Laranja Mecânica (A Clockwork Orange)

Michael Mcdowell e Stanley Kubrick
durante as filmagens

Este é o primeiro texto de uma série que estou escrevendo para uma disciplina da Graduação em Filosofia da UFPR denominada Filosofia e Cinema, em que procuro exercitar a reflexão acerca dos problemas filosóficos por meio de filmes. Creio que filmes podem ser bons meios de apresentação de problemas filosóficos na medida em que apresentam situações que desafiam nossas crenças fundamentais e, assim, desencadeiam a reflexão filosófica. Os textos dessa série são destinados àqueles que já assistiram os respectivos filmes, pois contêm revelações sobre seus respectivos enredos.

O primeiro filme a ser comentado é Laranja Mecânica (A clockwork Orange, 1971), de Stanley Kubrick, uma adaptação de um romance homônimo do escritor Anthony Burgess, publicado em 1962. A versão inglesa original possui 21 capítulos. Mas na versão publicada nos Estados Unidos, o último capítulo foi suprimido. O filme de Kubrick está baseado na versão americana do romance.

Se me fosse pedido para resumir o tema do filme em uma palavra, eu diria que trata-se principalmente da maldade. Mais especificamente, trata-se de um certo método para tentar erradicar a maldade, ou ao menos, as ações más: o condicionamento do comportamento. Uma passagem do filme sugere explicitamente que há algo profundamente errado com esse método. Essa sugestão está baseada em uma certa crença fundamental sobre a natureza da maldade e da bondade. Irei me concentrar nesse ponto, questionando as razões para essa crença.

O protagonista do filme, Alex, é um exemplo estereotipado da pessoa má: uma pessoa que sente prazer com a realização consciente de atos de maldade, principalmente roubos, estupros e ultra violência. A história parece sugerir que a origem dessa maldade não é o ambiente em que Alex vive. Isso fica claro na fala do diretor, quando este faz uma visita surpresa a Alex pela manhã, mencionando o bom ambiente em que Alex vive, seus bons pais e a boa educação que recebeu deles.

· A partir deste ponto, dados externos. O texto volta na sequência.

(* ===== verification/PgSplit.v ===== *)
(** * Splitting SQL into statements

    Models splitPGSQLStatements and readPGDollarTag of
    src/internal/drivers/postgres/native_restore.go. The loop over the text is
    a recursion over its characters; [sc_skip] counts the characters a step
    has taken ahead and that the loop passes over.

    The lemmas show how quoted names, literals and plain text scan, whatever
    follows them, and that a fragment which scans to the top level does so
    inside any text. *)

From Stdlib Require Import Ascii String.
From S2P Require Import Prelude ChunkHash Core GoStrings GoText PgText.
Local Open Scope string_scope.
#[local] Arguments String.append !_ _ / : simpl nomatch.

Definition NUL : ascii := "000".

Definition tagChar (ch : ascii) : bool :=
  let n := nat_of_ascii ch in
  Ascii.eqb ch "_" || isDigit ch || ((65 <=? n) && (n <=? 90))%nat || ((97 <=? n) && (n <=? 122))%nat.

(** The rest of a tag after its first dollar sign. *)
Fixpoint tag_loop (sql : string) : option string :=
  match sql with
  | EmptyString => None
  | String ch rest =>
      if Ascii.eqb ch "$" then Some "$"
      else if tagChar ch then match tag_loop rest with Some tag => Some (String ch tag) | None => None end
      else None
  end.

Definition readPGDollarTag (sql : string) : option string :=
  match sql with
  | String ch rest =>
      if Ascii.eqb ch "$" then match tag_loop rest with Some tag => Some (String ch tag) | None => None end else None
  | EmptyString => None
  end.

Record scan := mkScan
  { sc_current : string; sc_statements : list string; sc_dollarTag : string; sc_inSingle : bool; sc_inDouble : bool;
    sc_inLineComment : bool; sc_inBlockComment : bool; sc_skip : nat }.

(** Outside of quotes and comments, with nothing taken ahead. *)
Definition topLevel (current : string) (statements : list string) : scan :=
  mkScan current statements "" false false false false 0.

Definition setCurrent (st : scan) (current : string) : scan :=
  mkScan current (sc_statements st) (sc_dollarTag st) (sc_inSingle st) (sc_inDouble st) (sc_inLineComment st) (sc_inBlockComment st) (sc_skip st).
Definition setTag (st : scan) (tag : string) (skip : nat) : scan :=
  mkScan (sc_current st) (sc_statements st) tag (sc_inSingle st) (sc_inDouble st) (sc_inLineComment st) (sc_inBlockComment st) skip.
Definition setQuotes (st : scan) (single double : bool) (skip : nat) : scan :=
  mkScan (sc_current st) (sc_statements st) (sc_dollarTag st) single double (sc_inLineComment st) (sc_inBlockComment st) skip.
Definition setComments (st : scan) (line block : bool) (skip : nat) : scan :=
  mkScan (sc_current st) (sc_statements st) (sc_dollarTag st) (sc_inSingle st) (sc_inDouble st) line block skip.

Definition addStatement (statements : list string) (text : string) : list string :=
  let statement := TrimSpace text in
  if negb (String.eqb statement "") then statements ++ [statement] else statements.

(** One pass of the loop; [rest] is what follows [ch]. *)
Definition split_step (ch : ascii) (rest : string) (st : scan) : scan :=
  let next := match rest with String c _ => c | EmptyString => NUL end in
  let st := setCurrent st (sc_current st ++ String ch "") in
  match sc_skip st with
  | S skip => mkScan (sc_current st) (sc_statements st) (sc_dollarTag st) (sc_inSingle st) (sc_inDouble st) (sc_inLineComment st) (sc_inBlockComment st) skip
  | O =>
      if sc_inLineComment st then (if Ascii.eqb ch "010" then setComments st false (sc_inBlockComment st) 0 else st)
      else if sc_inBlockComment st then
        (if Ascii.eqb ch "*" && Ascii.eqb next "/" then setComments st false false 1 else st)
      else if negb (String.eqb (sc_dollarTag st) "") then
        (if HasPrefix (String ch rest) (sc_dollarTag st) then setTag st "" (String.length (sc_dollarTag st) - 1) else st)
      else if sc_inSingle st then
        (if Ascii.eqb ch quote && Ascii.eqb next quote then setQuotes st true (sc_inDouble st) 1
         else if Ascii.eqb ch quote then setQuotes st false (sc_inDouble st) 0 else st)
      else if sc_inDouble st then
        (if Ascii.eqb ch dquote && Ascii.eqb next dquote then setQuotes st false true 1
         else if Ascii.eqb ch dquote then setQuotes st false false 0 else st)
      else if Ascii.eqb ch "-" && Ascii.eqb next "-" then setComments st true false 1
      else if Ascii.eqb ch "/" && Ascii.eqb next "*" then setComments st false true 1
      else if Ascii.eqb ch quote then setQuotes st true false 0
      else if Ascii.eqb ch dquote then setQuotes st false true 0
      else match readPGDollarTag (String ch rest) with
           | Some tag => setTag st tag (String.length tag - 1)
           | None =>
               if Ascii.eqb ch ";"
               then mkScan "" (addStatement (sc_statements st) (sc_current st)) "" false false false false 0
               else st
           end
  end.

Fixpoint split_loop (sql : string) (st : scan) : scan :=
  match sql with
  | EmptyString => st
  | String ch rest => split_loop rest (split_step ch rest st)
  end.

Definition splitPGSQLStatements (sql : string) : outcome (list string) :=
  let st := split_loop sql (topLevel "" []) in
  if sc_inSingle st || sc_inDouble st || sc_inBlockComment st || negb (String.eqb (sc_dollarTag st) "")
  then Err "unterminated postgres SQL statement"
  else Ok (addStatement (sc_statements st) (sc_current st)).

Example split_examples :
  splitPGSQLStatements "select ';' ; -- a; b" = Ok ["select ';' ;"; "-- a; b"] /\
  splitPGSQLStatements " ;select $a$ ; $$ $a$;" = Ok [";"; "select $a$ ; $$ $a$;"] /\
  splitPGSQLStatements "select /* ; */ 1 ;; " = Ok ["select /* ; */ 1 ;"; ";"] /\
  splitPGSQLStatements "select 'it''s" = Err "unterminated postgres SQL statement" /\
  splitPGSQLStatements "a$1;b$;" = Ok ["a$1;"; "b$;"].
Proof. vm_compute. repeat split. Qed.

(** ** Strings *)

Lemma sapp_cons c (a b : string) : String c a ++ b = String c (a ++ b).
Proof. reflexivity. Qed.

Lemma sapp_assoc (a b c : string) : (a ++ b) ++ c = a ++ (b ++ c).
Proof. induction a as [|x a IH]; [done|]. rewrite !sapp_cons. now rewrite IH. Qed.

Lemma sapp_nil_r (a : string) : a ++ "" = a.
Proof. induction a as [|x a IH]; [done|]. rewrite !sapp_cons. now rewrite IH. Qed.

(** [cur] followed by one more character and then [a]. *)
Lemma sapp_snoc (cur : string) c a : (cur ++ String c "") ++ a = cur ++ String c a.
Proof. now rewrite sapp_assoc. Qed.

(** ** Scanning a prefix

    What a step looks ahead at is settled when the text goes on with a
    character that ends every token. *)

(** A character that starts no quote or comment and ends none. *)
Definition delimiter (c : ascii) : bool :=
  negb (tagChar c) && negb (existsb (Ascii.eqb c) [quote; dquote; "-"; "*"; "/"; "$"]%char).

Isso sugere fortemente que a origem da maldade é uma decisão livre. A pessoa simplesmente decide ser má. Essa sugestão é reforçada pelo tipo de tratamento a que Alex é submetido a fim de fazê-lo parar de cometer atos de maldade. Esse tratamento visa justamente tornar Alex incapaz de agir de acordo com a escolha livre da maldade. Após o tratamento, as decisões livres de Alex têm sempre como conseqüência atos bons ou moralmente indiferentes, mesmo quando ele escolhe realizar o mal. Se ele escolhe o bem, então ele é capaz de agir de acordo com o que escolheu. Se ele escolhe o mal, então é incapaz de agir de acordo com o que escolheu. O resultado é que ele se torna incapaz de realizar maldades.

O capelão da prisão em que Alex cumpriu pena diz algumas coisas que parecem sugerir uma descrição diferente da situação. Quando Alex é reapresentado à sociedade em uma espécie de cerimonia, o capelão diz que o tratamento tornou Alex incapaz de escolher. Mas a referência do capelão à liberdade deixa claro que o que ele quer dizer é que Alex é incapaz de escolher livremente. A ausência de liberdade não é a ausência de escolha, mas é a ausência de escolha livre. A ausência de escolha ocorre somente quando há apenas uma opção de ação, o que não parece ser possível, pois mesmo que apenas uma ação pudesse ser realizada numa certa situação, ainda pode-se escolher realizá-la ou não realizá-la. Mas a capacidade de escolher uma dentre um conjunto de opções de ação não implica ser livre, se liberdade é incompatível com o determinismo, pois não é contraditório dizer que uma escolha foi determinada. Todavia, o tratamento a que Alex foi submetido parece não ter retirado a liberdade da sua vontade, das suas escolhas, mas retirou a liberdade da sua ação. Isso implica a distinção entre vontade livre a ação livre. Uma ação livre é aquela que resulta de uma vontade livre, de uma vontade que escolhe livremente uma ação. Uma ação não livre é aquela sobre a qual uma vontade livre, mesmo existindo, é ineficaz. Alex escolhe livremente, mas sua ação, ao menos quando se trata de evitar a maldade, não é livre, não é um efeito dessa escolha livre, mas sim de um mecanismo de associação que entra em ação sempre que ele escolhe realizar uma má ação. Como diz o Ministro do Interior, ele é paradoxalmente levado a evitar as más ações justamente ao desejá-las, pois esse desejo lhe causa profundo mal-estar. Portanto, contrariamente ao que diz o capelão, Alex não parece ter perdido a capacidade de escolher, mas apenas de agir de acordo com suas escolhas.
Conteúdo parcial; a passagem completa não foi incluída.